If I apply metaphors or similes or allusions most tasteful to seem cleverer, am I? I'm inviting you to a mental screening. A reel full of imagery and analogues to things. But you're not allowed to watch my copy, it's mine! Mine! Not yours! You have to read the subtitles and fill in the rest yourself. Will our mental pictures and neural pathways to these things be identical? Such verification is presently impossible. Seems unlikely. Things are tough to catch without a net. You have to be shrewd.

Do my chosen images anchor my words or buoy them? Do they hold water? How about the metaphor I just used? Am I allowed to use 'anchor' and 'buoy' as verbs? Something to think about, anyways. I'm sure I've violated some grammatical rules here. How many of you would point to a word or a dash or an absentee comma that seemed glaringly obviously missing?

I'm trying to ignore the finger-wagging grammar disciplinarian who moved in while I was bullshitting my way through half an English degree. I was so preoccupied twisting words into clever rebuttals to post-modernist scholars that her Oxfords clapping on the steps barely registered. She has a stern glare and the bun she wears is tight like a facelift. Her eyes are lead grey. She scolds me when I misuse the semi-colon and throws sharpened #2HBs when I have subject-verb disagreements. It's hard to say no to her. I might be a sucker for punishment.

I know how it feels to write. How does it feel when you read what I've written?
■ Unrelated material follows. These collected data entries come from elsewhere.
(** * physicsRus: the rope joint and the world stepper

    A shallow embedding of [RopeJoint], [Space] (the world stepper of the
    2D rigid-body simulator) and [RendererCanvas], followed by the
    properties the specification states about them and by further
    properties of the code.

    Conventions of the embedding.
    - A JavaScript number is an IEEE-754 binary64 value: Rocq's primitive
      [float].  Arithmetic, comparisons, infinities and NaN are the
      hardware's, so [0 * (1 / 0)] is NaN here as it is in the program.
    - An object is identified with its [id]; a reference to a body or a
      joint is that id, resolved in the table that holds the object.  The
      bodies of a joint are resolved in [bodyHash]: the model follows the
      code for joints whose bodies are registered in the Space.
    - An object used as a hash ([bodyHash], [jointHash]) is a [gmap] keyed
      by id; [for (i in hash)] visits the keys in ascending order, as the
      host does for ids below 2^32 - 1.
    - Code of the repository that is not in its source files (the vector
      library, [Body], [Shape], [ContactSolver], the collision kernel, the
      other joint kinds) is either modelled from the specification, and
      marked so, or taken as a parameter in the classes [Host], [Opaque],
      [Extern], [Queries] and [Drawing].
    - The operands of [<<] and [|] are 32-bit integers: an integer of [Z]
      brought into the range from -2^31 to 2^31 - 1. *)

From Stdlib Require Import ZArith NArith Floats Bool List String Lia.
From stdpp Require Import base option list gmap sorting.

Set Warnings "-inexact-float".

(** ** JavaScript numbers *)

Module JS.

Local Open Scope float_scope.

(** [a > b] and [a >= b] on numbers. *)
Definition gt (a b : float) : bool := b <? a.
Definition ge (a b : float) : bool := b <=? a.

(** [Math.min]: NaN when an argument is NaN; [-0] is below [+0]. *)
Definition Math_min (a b : float) : float :=
  if is_nan a || is_nan b then nan
  else if a <? b then a
  else if b <? a then b
  else match classify a with NZero => a | _ => b end.

(** [Math.max]: NaN when an argument is NaN; [+0] is above [-0]. *)
Definition Math_max (a b : float) : float :=
  if is_nan a || is_nan b then nan
  else if a <? b then b
  else if b <? a then a
  else match classify a with PZero => a | _ => b end.

Definition Math_sqrt (a : float) : float := sqrt a.

(** Modelled from the spec: [Math.clamp], the repository's clamping
    helper ("clamping" among the math primitives), is not in the sources. *)
Definition Math_clamp (v lo hi : float) : float :=
  if v <? lo then lo else if gt v hi then hi else v.

(** A property that holds a number or was never assigned. *)
Definition value := option float.

Definition ToNumber (v : value) : float :=
  match v with Some n => n | None => nan end.

(** [v++] on a property: the new value of the property. *)
Definition incr (v : value) : value := Some (ToNumber v + 1).

(** [a == b] on two properties that hold numbers or [undefined]. *)
Definition loose_eq (a b : value) : bool :=
  match a, b with
  | Some n, Some m => n =? m
  | None, None => true
  | _, _ => false
  end.

(** Two numbers that are the same value, or differ only in the sign of a
    zero ([+0 == -0]). *)
Definition same_number (a b : float) : Prop := a = b \/ (a =? b) = true.

(** [ToInt32] on a whole number: the number wrapped to 32 bits, read in
    two's complement. *)
Definition ToInt32 (n : Z) : Z := ((n + 2 ^ 31) mod 2 ^ 32 - 2 ^ 31)%Z.

(** [a << k] on whole numbers: the shift count is taken modulo 32 and the
    result wrapped to 32 bits. *)
Definition shl (a k : Z) : Z := ToInt32 (Z.shiftl (ToInt32 a) (Z.land k 31)).

(** [a | b] on whole numbers. *)
Definition bor (a b : Z) : Z := Z.lor (ToInt32 a) (ToInt32 b).

(** [v || d] where [v] is a whole number or [undefined]: [d] when [v] is
    [undefined] or zero. *)
Definition or_else (v : option Z) (d : Z) : Z :=
  match v with
  | None => d
  | Some n => if Z.eqb n 0 then d else n
  end.

End JS.

(** ** The host *)

(** [Math.cos], [Math.sin] and [Math.pow] are the host's. *)
Class Host : Type := {
  Math_cos : float -> float;
  Math_sin : float -> float;
  Math_pow : float -> float -> float;
}.

(** ** Two-dimensional vectors *)

(** Modelled from the spec: the [vec2] library ("2D vectors, rotations,
    scalar cross" among the math primitives) is not in the sources.  Every
    definition of this module is the usual one for the operation the rope
    joint and the stepper call by that name. *)
Module vec2.

Local Open Scope float_scope.

(** Modelled from the spec: a vector, with its two coordinates. *)
Record t : Type := mk { x : float; y : float }.

(** Modelled from the spec: [vec2.zero], the shared zero vector. *)
Definition zero : t := mk 0 0.

(** Modelled from the spec: [vec2.add(a, b)]. *)
Definition add (a b : t) : t := mk (x a + x b) (y a + y b).

(** Modelled from the spec: [vec2.sub(a, b)]. *)
Definition sub (a b : t) : t := mk (x a - x b) (y a - y b).
End ParsingFacts.

(** C6.  [event.Set] splits its input on ":" and wants exactly two fields.
    It returns an error that carries the offending text when the number of
    fields is not two (the whole input), when the duration does not parse
    (the duration field), when the duration is below the settling delay
    (the duration), and when the id does not parse or is negative (the id
    field); in each case the receiver is unchanged.  Otherwise the event
    holds the parsed id and duration.  "1:1s" is rejected under the 3
    second delay. *)
Theorem event_Set_spec
    (ParseDuration Atoi : string -> Z * option error) (e : event) (s : string) :
  (length (Split s ":") <> 2%nat ->
     event_Set ParseDuration Atoi e s = (e, Some (InvalidEvent s))) /\
  (forall a b d c,
     Split s ":" = [a; b] -> ParseDuration b = (d, Some c) ->
     event_Set ParseDuration Atoi e s = (e, Some (InvalidDuration b c))) /\
  (forall a b d,
     Split s ":" = [a; b] -> ParseDuration b = (d, None) -> d < offTime ->
     event_Set ParseDuration Atoi e s = (e, Some (DurationTooShort d offTime))) /\
  (forall a b d n c,
     Split s ":" = [a; b] -> ParseDuration b = (d, None) -> offTime <= d ->
     Atoi a = (n, Some c) ->
     event_Set ParseDuration Atoi e s = (e, Some (InvalidId a c))) /\
  (forall a b d n,
     Split s ":" = [a; b] -> ParseDuration b = (d, None) -> offTime <= d ->
     Atoi a = (n, None) -> n < 0 ->
     event_Set ParseDuration Atoi e s = (e, Some (NegativeId a))) /\
  (forall a b d n,
     Split s ":" = [a; b] -> ParseDuration b = (d, None) -> offTime <= d ->
     Atoi a = (n, None) -> 0 <= n ->
     event_Set ParseDuration Atoi e s = (mkEvent n d, None)) /\
  (ParseDuration "1s"%string = (1 * Second, None) ->
     offTime = 3 * Second /\
     event_Set ParseDuration Atoi e "1:1s"
     = (e, Some (DurationTooShort (1 * Second) offTime))).
Proof.
  split; [|split; [|split; [|split; [|split; [|split]]]]].
  - intros Hlen. unfold event_Set.
    destruct (Nat.eqb_spec (length (Split s ":")) 2) as [Heq|Hne]; [contradiction|].
    reflexivity.
  - intros a b d c Hs Hd. rewrite (event_Set_two_fields _ _ e s a b Hs), Hd.
    reflexivity.
  - intros a b d Hs Hd Hlt. rewrite (event_Set_two_fields _ _ e s a b Hs), Hd.
    apply Z.ltb_lt in Hlt. rewrite Hlt. reflexivity.
  - intros a b d n c Hs Hd Hge Ha.
    rewrite (event_Set_two_fields _ _ e s a b Hs), Hd, Ha.
    apply Z.ltb_ge in Hge. rewrite Hge. reflexivity.
  - intros a b d n Hs Hd Hge Ha Hn.
    rewrite (event_Set_two_fields _ _ e s a b Hs), Hd, Ha.
    apply Z.ltb_ge in Hge. rewrite Hge.
    apply Z.ltb_lt in Hn. rewrite Hn. reflexivity.
  - intros a b d n Hs Hd Hge Ha Hn.
    rewrite (event_Set_two_fields _ _ e s a b Hs), Hd, Ha.
    apply Z.ltb_ge in Hge. rewrite Hge.
    apply Z.ltb_ge in Hn. rewrite Hn. reflexivity.
  - intros H1.
    rewrite (event_Set_two_fields _ _ e "1:1s" "1" "1s" eq_refl), H1.
    split; reflexivity.
Qed.

Lemma event_Set_spec_witness :
  event_Set TestDouble.ParseDuration TestDouble.Atoi (mkEvent 0 0) "1:2:3"
  = (mkEvent 0 0, Some (InvalidEvent "1:2:3")) /\
  event_Set TestDouble.ParseDuration TestDouble.Atoi (mkEvent 0 0) "1:soon"
  = (mkEvent 0 0, Some (InvalidDuration "soon"
                          (External "time: invalid duration"))) /\
  event_Set TestDouble.ParseDuration TestDouble.Atoi (mkEvent 0 0) "x:5s"
  = (mkEvent 0 0, Some (InvalidId "x" (External "strconv.Atoi: invalid syntax"))) /\
  event_Set TestDouble.ParseDuration TestDouble.Atoi (mkEvent 0 0) "-4:5s"
  = (mkEvent 0 0, Some (NegativeId "-4")) /\
  event_Set TestDouble.ParseDuration TestDouble.Atoi (mkEvent 0 0) "4:5m"
  = (mkEvent 4 (300 * Second), None) /\
  event_Set TestDouble.ParseDuration TestDouble.Atoi (mkEvent 0 0) "1:1s"
  = (mkEvent 0 0, Some (DurationTooShort (1 * Second) offTime)).
Proof.
  pose (PD := TestDouble.ParseDuration). pose (At := TestDouble.Atoi).
  pose (e0 := mkEvent 0 0).
  split; [|split; [|split; [|split; [|split]]]].
  - apply (proj1 (event_Set_spec PD At e0 "1:2:3")). cbn. lia.
  - apply (proj1 (proj2 (event_Set_spec PD At e0 "1:soon")) "1"%string _ 0);
      reflexivity.
  - apply (proj1 (proj2 (proj2 (proj2 (event_Set_spec PD At e0 "x:5s"))))
             _ "5s"%string (5 * Second) 0); try reflexivity.
    vm_compute. discriminate.
  - apply (proj1 (proj2 (proj2 (proj2 (proj2 (event_Set_spec PD At e0 "-4:5s")))))
             _ "5s"%string (5 * Second) (-4)); try reflexivity.
    vm_compute. discriminate.
  - apply (proj1 (proj2 (proj2 (proj2 (proj2 (proj2
             (event_Set_spec PD At e0 "4:5m"))))))
             "4"%string "5m"%string (300 * Second) 4); try reflexivity.
    + vm_compute. discriminate.
    + lia.
  - apply (proj2 (proj2 (proj2 (proj2 (proj2 (proj2
             (event_Set_spec PD At e0 "any"))))))). reflexivity.
Defined.

(** C9.  [program.Set] is not atomic.  When the fields before the one that
    fails have parsed to [events], the program returned next to the error
    is the receiver extended by [events]: the prefix stays appended, and
    as soon as one field parsed the program differs from what it was. *)
Theorem program_Set_keeps_prefix
    (ParseDuration Atoi : string -> Z * option error)
    (p : program) (s : string)
    (parsed : list string) (events : list event)
    (bad : string) (rest : list string) (e' : event) (x : error) :
  Split s "," = parsed ++ bad :: rest ->
  Forall2 (fun v e => event_Set ParseDuration Atoi (mkEvent 0 0) v = (e, None))
          parsed events ->
  event_Set ParseDuration Atoi (mkEvent 0 0) bad = (e', Some x) ->
  program_Set ParseDuration Atoi p s = (p ++ events, Some x) /\
  length events = length parsed /\
  (parsed <> [] -> fst (program_Set ParseDuration Atoi p s) <> p).
Proof.
  intros Hs Hall Hbad.
  assert (Hres : program_Set ParseDuration Atoi p s = (p ++ events, Some x)).
  { unfold program_Set. rewrite Hs.
    exact (program_Set_loop_prefix _ _ parsed p events bad rest e' x Hall Hbad). }
  assert (Hlen : length events = length parsed).
  { symmetry. exact (Forall2_length Hall). }
  split; [exact Hres|]. split; [exact Hlen|].
  intros Hne. rewrite Hres. cbn [fst]. intros Heq.
  assert (Hl : length (p ++ events) = length p) by (rewrite Heq; reflexivity).
  rewrite length_app in Hl.
  destruct parsed as [|v vs]; [congruence|]. cbn in Hlen. lia.
Qed.

Lemma program_Set_keeps_prefix_witness :
  program_Set TestDouble.ParseDuration TestDouble.Atoi [] "1:10s,2:1s,3:10s"
  = ([mkEvent 1 (10 * Second)],
     Some (DurationTooShort (1 * Second) offTime)).
Proof.
  apply (program_Set_keeps_prefix TestDouble.ParseDuration TestDouble.Atoi
           [] "1:10s,2:1s,3:10s"
           ["1:10s"%string] [mkEvent 1 (10 * Second)]
           "2:1s" ["3:10s"%string] (mkEvent 0 0)).
  - reflexivity.
  - constructor; [reflexivity | constructor].
  - reflexivity.
Defined.

(** ** Masks *)

Section Masks.


Lemma shl64_beyond k : 64 <= k -> shl64 1 k = 0.
Proof.
  intros Hk. unfold shl64, intSize.
  destruct (Z.ltb_spec k 64); [lia | reflexivity].
Qed.


Lemma event_mask_shift e : 0 < id e -> event_mask e = shl64 1 (id e - 1).
Proof.
  intros H. unfold event_mask.
  destruct (Z.gtb_spec (id e) 0); [reflexivity | lia].
Qed.


(** From zone 9 on, no bit of the mask reaches the wire. *)
Lemma event_mask_high_wire n d : 9 <= n -> relay2ic (event_mask (mkEvent n d)) = 0.
Proof.
  intros Hn. rewrite event_mask_shift by (cbn; lia). cbn [id].
  destruct (Z.lt_ge_cases (n - 1) 64) as [Hlt|Hge].
  - pose proof (forall_below
      (fun k => (k <? 8) || (relay2ic (shl64 1 k) =? 0)) 64 eq_refl (n - 1)) as H.
    cbv beta in H. specialize (H ltac:(lia)).
    apply orb_true_iff in H. destruct H as [H|H].
    + apply Z.ltb_lt in H. lia.
    + apply Z.eqb_eq in H. exact H.
  - rewrite (shl64_beyond _ Hge). reflexivity.
Qed.



End Masks.



(** C10.  [event.Set] puts no upper bound on the zone id: whatever
    non-negative id the integer parser returns is accepted.  For every id
    from 9 on, the mask [1 << (id-1)] has none of the bits 0 to 7, so
    [relay2ic] maps it to 0 and the on-write of the event is the all-off
    command [0x01, 0x00]. *)
Theorem zone_id_unbounded
    (ParseDuration Atoi : string -> Z * option error) (dev : Device)
    (e0 : event) (s a b : string) (n d : Z) (r : Relay) (pct : Z) (w : log) :
  (Split s ":" = [a; b] -> ParseDuration b = (d, None) -> offTime <= d ->
   Atoi a = (n, None) -> 0 <= n ->
     event_Set ParseDuration Atoi e0 s = (mkEvent n d, None)) /\
  (9 <= n ->
     (forall i, (i < 8)%nat -> Z.testbit (event_mask (mkEvent n d)) (Z.of_nat i) = false) /\
     relay2ic (event_mask (mkEvent n d)) = 0 /\
     snd (Set_ dev r (event_mask (mkEvent n d)) w)
     = Sys (SysWrite (file r) [writeAddress; 0])
       :: CallSet (event_mask (mkEvent n d)) :: w /\
     exists new,
       writes (snd (event_run dev (mkEvent n d) r pct w)) = new ++ writes w /\
       new <> [] /\ Forall (eq [writeAddress; 0]) new).
Proof.
  split.
  - intros Hs Hd Hge Ha Hn.
    rewrite (event_Set_two_fields _ _ e0 s a b Hs), Hd, Ha.
    apply Z.ltb_ge in Hge. rewrite Hge.
    apply Z.ltb_ge in Hn. rewrite Hn. reflexivity.
  - intros Hn.
    pose proof (event_mask_high_wire n d Hn) as Hwire.
    split; [|split; [exact Hwire|split]].
    + intros i Hi.
      rewrite event_mask_shift by (cbn; lia). cbn [id].
      destruct (Z.lt_ge_cases (n - 1) 64) as [Hlt|Hge].
      * pose proof (forall_below
          (fun k => (k <? 8)
                    || forallb (fun i => negb (Z.testbit (shl64 1 k) (Z.of_nat i)))
                         (seq 0 8)) 64 eq_refl (n - 1)) as H.
        cbv beta in H. specialize (H ltac:(lia)).
        apply orb_true_iff in H. destruct H as [H|H].
        -- apply Z.ltb_lt in H. lia.
        -- rewrite forallb_forall in H.
           apply negb_true_iff. apply H. apply in_seq. lia.
      * rewrite (shl64_beyond _ Hge). apply Z.bits_0.
    + rewrite Set_log, Hwire. reflexivity.
    + destruct (event_run dev (mkEvent n d) r pct w) as [[x|] w1] eqn:E.
      * apply event_run_err_log in E. subst w1. rewrite Hwire.
        exists [[writeAddress; 0]]. split; [reflexivity|].
        split; [discriminate|]. constructor; [reflexivity | constructor].
      * apply event_run_ok_log in E. subst w1. rewrite Hwire.
        exists [[writeAddress; 0]; [writeAddress; 0]]. split; [reflexivity|].
        split; [discriminate|].
        constructor; [reflexivity|]. constructor; [reflexivity | constructor].
Qed.

Lemma zone_id_unbounded_witness :
  event_Set TestDouble.ParseDuration TestDouble.Atoi (mkEvent 0 0) "12:10s"
  = (mkEvent 12 (10 * Second), None) /\
  relay2ic (event_mask (mkEvent 12 (10 * Second))) = 0.
Proof.
  pose proof (zone_id_unbounded TestDouble.ParseDuration TestDouble.Atoi
                Samples.healthy (mkEvent 0 0) "12:10s" "12" "10s"
                12 (10 * Second) Samples.relay1 100 []) as [Hacc Hwire].
  split.
  - apply Hacc; try reflexivity; vm_compute; discriminate.
  - apply Hwire. lia.
Defined.

(** ** Preflight *)

Section Preflight.
Variable dev : Device.

Lemma Get_log r w : snd (Get dev r w) = Sys (SysRead (file r) 2) :: w.
Proof.
  unfold Get. cbv [bind sys ret].
  destruct (rep_err _); [reflexivity|].
  destruct (negb _); reflexivity.
Qed.

(** A successful [NewRelay] has opened the bus and selected the board,
    nothing else. *)
Lemma NewRelay_ok_log bus brd w r w1 :
  NewRelay dev bus brd w = ((Some r, None), w1) ->
  1 <= brd <= 8 /\ board r = brd /\
  w1 = Sys (SysIoctl (file r) slaveAddress (baseAddress - Z.land (brd - 1) 7))
       :: Sys (SysOpen bus) :: w.
Proof.
  unfold NewRelay.
  destruct (Z.ltb_spec brd 1) as [H1|H1]; [discriminate|].
  destruct (Z.gtb_spec brd 8) as [H8|H8]; [discriminate|].
  cbn [orb]. unfold Board. cbv [bind sys ret].
  destruct (rep_err (dev w (SysOpen bus))); [discriminate|].
  cbn [file].
  destruct (rep_err _); cbn [fst snd]; [discriminate|].
  intros H. inversion H. subst. cbn [file board].
  split; [lia|]. split; reflexivity.
Qed.

End Preflight.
I publish on Sundays most weeks, then spend most of Monday and some of Tuesday dissecting every sentence one-by-one. I wonder what stuck and what missed. I miss ten minutes of lecture because I'm thinking about whether I should've said 'discombobulated' instead of 'confused.' Might have seemed a bit pretentious.

I haven't quite decided how to feel about all this ambiguity. I love it, mostly. And then words come up short or I use them incorrectly, and I can tell. But I don't have time to examine every syllable. And still when I read it back something doesn't feel right. Words are frustrating. Ergh.

I'm releasing a bit of myself into the public. It feels narcissistic. I'm trying to find my voice before it's stolen by witches. Sometimes I sound like myself, other times not at all. It's challenging for me to translate my ideas into text every time, because words are just symbols for things. They're the basis of such a massive part of our understanding, but do we give them more privilege than they deserve?

I've heard some writers call themselves servants of words. I climb that mountain, they say. I bear that weight. I am but a vessel to carry language, to transmit text, to disseminate syllables amongst the public. Never the master, ever the student. Mad at the pen and sweating the deadline. Words ask of me, and I give.

My pile of blog leftovers could feed a lot of hungry people. Dozens of stories I didn't write, essays I didn't finish, and musings I didn't publish fill notebooks and wait in Google's cloud. Words failed. I failed them. They were wrong in time and wrong in space or too verbose or too hippie or too sad. I'm sorry... they're not gonna make it. I did everything I could.

I wonder how many ideas I've offered in words could have been explained better with music. Or interpretive dance. A painting? Maybe just a simple pencil drawing. What if the rhythm of accents and consonants was played on percussion while you read the text? How many would resonate longer and deeper and richer in song and texture and colour?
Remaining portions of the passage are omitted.